86th SSC CGL level Solution Set, 6th on topic Mensuration

SSC CGL Solutions 86 Mensuration 6

This is the 86th solution set of 10 practice problem exercise for SSC CGL exam and 6th on topic Mensuration. Students should complete the corresponding question set in prescribed time first and then only refer to this solution set.

We will repeat here the method of taking a 10 problem test if you have not gone through it already. And if you have not taken the test yet, you should refer to SSC CGL level Question Set 86, Mensuration 6, and then after taking the test come back to this solution.

The 10 problem question set can effectively be used as a mini-mock test on SSC CGL Mensuration.

Method for taking this 10 problem test and get the best results from the test set:

  1. Before start, go through the tutorials Basic concepts on Geometry 1, Basic concepts on Geometry 2, Basic concepts on Geometry 3 or any other short but good material to refresh your concepts if you so require.
  2. Answer the questions in an undisturbed environment with no interruption, full concentration and alarm set at 15 minutes.
  3. When the time limit of 15 minutes is over, mark up to which you have answered, but go on to complete the set.
  4. At the end, refer to the answers at the end of this question set to mark your score at 15 minutes. For every correct answer add 1 and for every incorrect answer deduct 0.25 (or whatever is the scoring pattern in the coming test). Write your score on top of the answer sheet with date and time.
  5. Identify and analyze the problems that you couldn't do to learn how to solve those problems.
  6. Identify and analyze the problems that you solved incorrectly. Identify the reasons behind the errors. If it is because of your shortcoming in topic knowledge improve it by referring to only that part of concept from the best source you get hold of. You might google it. If it is because of your method of answering, analyze and improve those aspects specifically.
  7. Identify and analyze the problems that posed difficulties for you and delayed you. Analyze and learn how to solve the problems using basic concepts and relevant problem solving strategies and techniques.
  8. Give a gap before you take a 10 problem practice test again.

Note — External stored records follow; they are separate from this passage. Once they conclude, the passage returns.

(* ===== verification/PbufAlloc.v ===== *)
(** * Packet buffers and their allocators

    [pbuf_alloc], [pbuf_free], [pbuf_realloc], [pbuf_dechain] and
    [pbuf_coalesce] against the [Allocator] interface: which regions of the heap
    and of the two pools the pbufs of a chain hold, that an allocation gives a
    fresh well-formed chain or takes nothing, and that freeing gives back exactly
    the pbufs whose last reference it drops. *)

From Stdlib Require Import ZArith Lia.
From stdpp Require Import base tactics numbers list option gmap.
From S2P Require Import Prelude.
From S2P Require Import Alloc.
From S2P Require Import Mem.
From S2P Require Import Memp.
From S2P Require Import Pbuf.
From S2P Require Import PbufChain.

(** ** Who holds what *)

(** Where the struct of a pbuf comes from. *)
Inductive kind := KHeap | KPbuf | KPool.
#[export] Instance kind_eq_dec : EqDecision kind.
Proof. solve_decision. Defined.

Definition kind_of (t : pbuf_type) : kind :=
  match t with PBUF_RAM => KHeap | PBUF_ROM | PBUF_REF => KPbuf | PBUF_POOL => KPool end.

(** The regions held, each with its allocator. *)
Definition holding : Type := list (kind * region).
Definition held (k : kind) (O : holding) : list region :=
  omap (fun x => if decide (x.1 = k) then Some x.2 else None) O.

Lemma held_cons k k' r O : held k ((k', r) :: O) = if decide (k' = k) then r :: held k O else held k O.
Proof. unfold held. simpl. by destruct (decide (k' = k)). Qed.
#[export] Instance held_proper k : Proper ((≡ₚ) ==> (≡ₚ)) (held k).
Proof. intros O O' H. unfold held. by rewrite H. Qed.

Lemma held_perm O : map snd O ≡ₚ held KHeap O ++ held KPbuf O ++ held KPool O.
Proof.
  induction O as [|[k r] O IH]; [done|]. rewrite !held_cons. simpl. rewrite IH.
  destruct k; simpl; [done| |].
  - by rewrite Permutation_middle.
  - rewrite (app_assoc _ _ (r :: _)), <- Permutation_middle, <- app_assoc. done.
Qed.

Lemma elem_of_held k r O : r ∈ held k O <-> (k, r) ∈ O.
Proof.
  unfold held. rewrite list_elem_of_omap. split.
  - intros ([k' r'] & Hin & E). simpl in E. destruct (decide (k' = k)) as [->|]; [|done]. by injection E as ->.
  - intros Hin. exists (k, r). split; [done|]. simpl. by rewrite decide_True.
Qed.

(** The memory of a pool. *)
Definition arena (d : memp_desc) : region := (LWIP_MEM_ALIGN (d_base d), d_num d * d_size d).

Definition inside (x y : region) : Prop := y.1 <= x.1 /\ x.1 + x.2 <= y.1 + y.2.

Lemma inside_separate x y x' y' : inside x x' -> inside y y' -> separate x' y' -> separate x y.
Proof. unfold inside, separate. lia. Qed.

Section Holding.
(** The address of the heap and the descriptors of the pools of pbuf structs and
    of pool buffers. *)
Context (hb : Z) (dp dq : memp_desc).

Important: both practice tests and mock tests must be timed, analyzed, improving actions taken and then repeated. With intelligent method, it is possible to reach highest excellence level in performance.

Resources that should be useful for you

You may refer to:

7 steps for sure success in SSC CGL tier 1 and tier 2 competitive tests or section on SSC CGL to access all the valuable student resources that we have created specifically for SSC CGL, but generally for any hard MCQ test.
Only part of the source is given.